[MATERIAL FOR THIS TASK]

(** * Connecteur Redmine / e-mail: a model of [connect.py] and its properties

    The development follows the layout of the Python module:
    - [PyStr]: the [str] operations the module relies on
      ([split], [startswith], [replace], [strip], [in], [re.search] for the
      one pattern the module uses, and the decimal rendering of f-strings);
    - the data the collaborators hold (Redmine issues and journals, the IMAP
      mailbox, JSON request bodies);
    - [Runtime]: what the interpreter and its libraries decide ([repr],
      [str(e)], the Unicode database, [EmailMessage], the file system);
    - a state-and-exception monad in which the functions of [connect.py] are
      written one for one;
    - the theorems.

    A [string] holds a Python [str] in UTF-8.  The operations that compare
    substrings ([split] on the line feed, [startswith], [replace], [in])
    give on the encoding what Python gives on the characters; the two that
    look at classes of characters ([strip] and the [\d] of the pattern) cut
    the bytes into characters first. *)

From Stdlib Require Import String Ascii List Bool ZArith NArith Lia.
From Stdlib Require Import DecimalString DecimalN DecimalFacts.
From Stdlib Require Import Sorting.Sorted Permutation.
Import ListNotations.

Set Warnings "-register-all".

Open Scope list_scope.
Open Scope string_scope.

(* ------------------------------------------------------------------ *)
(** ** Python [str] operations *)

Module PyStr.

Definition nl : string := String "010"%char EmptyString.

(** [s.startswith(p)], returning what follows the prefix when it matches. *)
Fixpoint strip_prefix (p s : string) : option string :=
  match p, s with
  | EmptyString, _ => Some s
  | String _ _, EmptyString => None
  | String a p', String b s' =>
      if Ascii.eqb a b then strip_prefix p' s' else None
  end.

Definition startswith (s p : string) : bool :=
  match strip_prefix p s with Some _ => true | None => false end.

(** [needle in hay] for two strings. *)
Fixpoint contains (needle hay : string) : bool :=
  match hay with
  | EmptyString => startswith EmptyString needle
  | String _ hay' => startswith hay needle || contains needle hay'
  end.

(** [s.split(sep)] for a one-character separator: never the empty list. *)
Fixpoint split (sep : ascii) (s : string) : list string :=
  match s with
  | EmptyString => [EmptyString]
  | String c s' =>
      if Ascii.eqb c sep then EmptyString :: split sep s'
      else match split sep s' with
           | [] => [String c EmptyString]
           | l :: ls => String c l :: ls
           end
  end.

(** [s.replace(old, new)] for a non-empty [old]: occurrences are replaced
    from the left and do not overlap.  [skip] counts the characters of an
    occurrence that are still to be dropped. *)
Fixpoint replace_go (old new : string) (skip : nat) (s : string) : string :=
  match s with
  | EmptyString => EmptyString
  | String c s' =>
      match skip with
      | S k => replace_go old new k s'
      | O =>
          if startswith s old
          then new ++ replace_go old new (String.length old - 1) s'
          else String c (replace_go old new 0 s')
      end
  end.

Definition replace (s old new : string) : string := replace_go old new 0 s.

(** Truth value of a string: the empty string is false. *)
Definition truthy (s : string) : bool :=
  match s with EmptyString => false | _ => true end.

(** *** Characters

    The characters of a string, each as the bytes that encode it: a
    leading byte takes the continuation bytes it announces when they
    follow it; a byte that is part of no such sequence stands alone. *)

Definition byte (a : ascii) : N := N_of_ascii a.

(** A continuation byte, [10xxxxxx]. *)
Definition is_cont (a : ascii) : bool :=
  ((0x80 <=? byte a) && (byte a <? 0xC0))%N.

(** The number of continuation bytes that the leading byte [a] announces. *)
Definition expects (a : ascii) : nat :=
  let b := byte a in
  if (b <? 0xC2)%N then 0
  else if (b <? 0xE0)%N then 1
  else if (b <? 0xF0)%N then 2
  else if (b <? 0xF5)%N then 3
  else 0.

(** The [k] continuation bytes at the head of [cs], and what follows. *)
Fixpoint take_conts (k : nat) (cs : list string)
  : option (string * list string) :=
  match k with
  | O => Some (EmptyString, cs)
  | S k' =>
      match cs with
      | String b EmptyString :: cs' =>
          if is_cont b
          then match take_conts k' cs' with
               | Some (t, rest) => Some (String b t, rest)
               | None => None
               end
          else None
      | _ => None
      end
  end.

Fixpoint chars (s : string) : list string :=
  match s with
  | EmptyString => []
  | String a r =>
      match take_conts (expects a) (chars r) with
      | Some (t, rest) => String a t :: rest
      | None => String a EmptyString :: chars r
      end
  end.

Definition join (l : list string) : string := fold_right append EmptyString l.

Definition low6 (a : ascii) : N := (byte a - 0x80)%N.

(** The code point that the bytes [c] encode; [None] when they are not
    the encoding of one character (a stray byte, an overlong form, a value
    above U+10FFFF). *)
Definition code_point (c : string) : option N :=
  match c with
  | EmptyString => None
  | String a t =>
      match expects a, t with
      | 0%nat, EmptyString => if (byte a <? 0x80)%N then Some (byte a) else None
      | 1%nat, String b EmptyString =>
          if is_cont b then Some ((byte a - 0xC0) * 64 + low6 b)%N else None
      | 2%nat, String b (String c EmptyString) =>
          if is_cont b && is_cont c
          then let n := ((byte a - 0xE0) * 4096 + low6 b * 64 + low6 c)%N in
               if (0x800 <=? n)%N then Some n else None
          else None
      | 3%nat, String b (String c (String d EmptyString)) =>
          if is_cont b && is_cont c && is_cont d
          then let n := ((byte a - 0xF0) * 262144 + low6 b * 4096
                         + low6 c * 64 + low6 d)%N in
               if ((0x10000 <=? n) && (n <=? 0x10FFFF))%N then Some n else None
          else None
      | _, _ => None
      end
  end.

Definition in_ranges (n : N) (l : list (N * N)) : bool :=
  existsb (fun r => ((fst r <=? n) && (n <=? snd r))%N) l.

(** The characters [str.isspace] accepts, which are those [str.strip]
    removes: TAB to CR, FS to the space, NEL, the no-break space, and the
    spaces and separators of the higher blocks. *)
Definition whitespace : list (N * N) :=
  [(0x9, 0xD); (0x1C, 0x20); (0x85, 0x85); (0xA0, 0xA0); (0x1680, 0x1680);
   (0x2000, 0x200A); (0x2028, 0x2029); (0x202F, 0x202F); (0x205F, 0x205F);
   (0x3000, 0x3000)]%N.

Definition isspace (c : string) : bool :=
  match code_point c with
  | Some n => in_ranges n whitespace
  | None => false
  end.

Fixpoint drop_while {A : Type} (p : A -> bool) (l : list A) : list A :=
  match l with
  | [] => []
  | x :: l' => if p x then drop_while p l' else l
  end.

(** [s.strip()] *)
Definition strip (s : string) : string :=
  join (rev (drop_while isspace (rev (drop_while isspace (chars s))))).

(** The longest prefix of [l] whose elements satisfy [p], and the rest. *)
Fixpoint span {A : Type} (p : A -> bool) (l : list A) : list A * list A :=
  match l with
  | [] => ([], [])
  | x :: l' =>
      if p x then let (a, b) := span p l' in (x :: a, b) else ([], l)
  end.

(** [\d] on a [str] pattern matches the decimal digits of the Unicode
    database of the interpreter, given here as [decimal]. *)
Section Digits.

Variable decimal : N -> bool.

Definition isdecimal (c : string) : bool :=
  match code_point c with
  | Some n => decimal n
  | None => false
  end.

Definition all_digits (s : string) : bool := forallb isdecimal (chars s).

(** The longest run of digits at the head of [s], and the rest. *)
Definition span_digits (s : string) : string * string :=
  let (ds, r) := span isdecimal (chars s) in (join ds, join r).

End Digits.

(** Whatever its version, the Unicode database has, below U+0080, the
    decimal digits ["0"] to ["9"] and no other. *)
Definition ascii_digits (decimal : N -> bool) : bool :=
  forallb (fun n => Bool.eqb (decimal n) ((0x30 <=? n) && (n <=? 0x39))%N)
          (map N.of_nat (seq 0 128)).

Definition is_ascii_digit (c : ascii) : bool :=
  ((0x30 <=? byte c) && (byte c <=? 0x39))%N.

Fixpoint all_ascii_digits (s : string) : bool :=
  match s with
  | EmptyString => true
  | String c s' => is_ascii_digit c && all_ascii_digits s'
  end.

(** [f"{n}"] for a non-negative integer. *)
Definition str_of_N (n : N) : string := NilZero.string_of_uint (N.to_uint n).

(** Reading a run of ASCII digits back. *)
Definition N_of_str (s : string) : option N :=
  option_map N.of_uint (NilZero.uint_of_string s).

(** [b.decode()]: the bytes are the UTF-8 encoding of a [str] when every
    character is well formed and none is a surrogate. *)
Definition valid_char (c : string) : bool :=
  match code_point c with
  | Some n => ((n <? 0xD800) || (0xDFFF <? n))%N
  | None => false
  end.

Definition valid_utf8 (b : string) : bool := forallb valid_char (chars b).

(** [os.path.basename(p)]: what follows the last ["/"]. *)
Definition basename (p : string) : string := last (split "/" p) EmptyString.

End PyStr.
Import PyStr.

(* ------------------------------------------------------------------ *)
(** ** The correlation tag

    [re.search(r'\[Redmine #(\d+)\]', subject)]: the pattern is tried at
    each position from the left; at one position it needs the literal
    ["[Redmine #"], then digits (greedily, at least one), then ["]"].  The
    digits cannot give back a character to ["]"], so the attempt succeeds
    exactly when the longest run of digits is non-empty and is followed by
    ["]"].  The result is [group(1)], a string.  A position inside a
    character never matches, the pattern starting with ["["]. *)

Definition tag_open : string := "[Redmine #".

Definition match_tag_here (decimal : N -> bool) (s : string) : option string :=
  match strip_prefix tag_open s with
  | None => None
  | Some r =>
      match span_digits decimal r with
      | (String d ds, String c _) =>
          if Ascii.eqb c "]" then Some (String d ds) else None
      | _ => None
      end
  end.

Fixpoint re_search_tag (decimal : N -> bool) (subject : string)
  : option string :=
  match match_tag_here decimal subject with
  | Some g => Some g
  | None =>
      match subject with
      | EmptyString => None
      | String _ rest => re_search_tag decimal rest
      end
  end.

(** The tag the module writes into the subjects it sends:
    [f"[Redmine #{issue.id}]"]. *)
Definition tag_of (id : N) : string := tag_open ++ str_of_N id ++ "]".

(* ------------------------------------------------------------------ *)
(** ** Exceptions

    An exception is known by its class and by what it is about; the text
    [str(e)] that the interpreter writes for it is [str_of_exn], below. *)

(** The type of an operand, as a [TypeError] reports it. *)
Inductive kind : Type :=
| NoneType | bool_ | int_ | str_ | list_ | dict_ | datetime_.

[/MATERIAL FOR THIS TASK]

■ TRY IT: Reproduce exactly the section above that begins at the line containing "The development follows" and ends at the line containing "Definition startswith (s", leaving out all other lines.

■ COMPLETED EXERCISE:
    The development follows the layout of the Python module:
    - [PyStr]: the [str] operations the module relies on
      ([split], [startswith], [replace], [strip], [in], [re.search] for the
      one pattern the module uses, and the decimal rendering of f-strings);
    - the data the collaborators hold (Redmine issues and journals, the IMAP
      mailbox, JSON request bodies);
    - [Runtime]: what the interpreter and its libraries decide ([repr],
      [str(e)], the Unicode database, [EmailMessage], the file system);
    - a state-and-exception monad in which the functions of [connect.py] are
      written one for one;
    - the theorems.

    A [string] holds a Python [str] in UTF-8.  The operations that compare
    substrings ([split] on the line feed, [startswith], [replace], [in])
    give on the encoding what Python gives on the characters; the two that
    look at classes of characters ([strip] and the [\d] of the pattern) cut
    the bytes into characters first. *)

From Stdlib Require Import String Ascii List Bool ZArith NArith Lia.
From Stdlib Require Import DecimalString DecimalN DecimalFacts.
From Stdlib Require Import Sorting.Sorted Permutation.
Import ListNotations.

Set Warnings "-register-all".

Open Scope list_scope.
Open Scope string_scope.

(* ------------------------------------------------------------------ *)
(** ** Python [str] operations *)

Module PyStr.

Definition nl : string := String "010"%char EmptyString.

(** [s.startswith(p)], returning what follows the prefix when it matches. *)
Fixpoint strip_prefix (p s : string) : option string :=
  match p, s with
  | EmptyString, _ => Some s
  | String _ _, EmptyString => None
  | String a p', String b s' =>
      if Ascii.eqb a b then strip_prefix p' s' else None
  end.

Definition startswith (s p : string) : bool :=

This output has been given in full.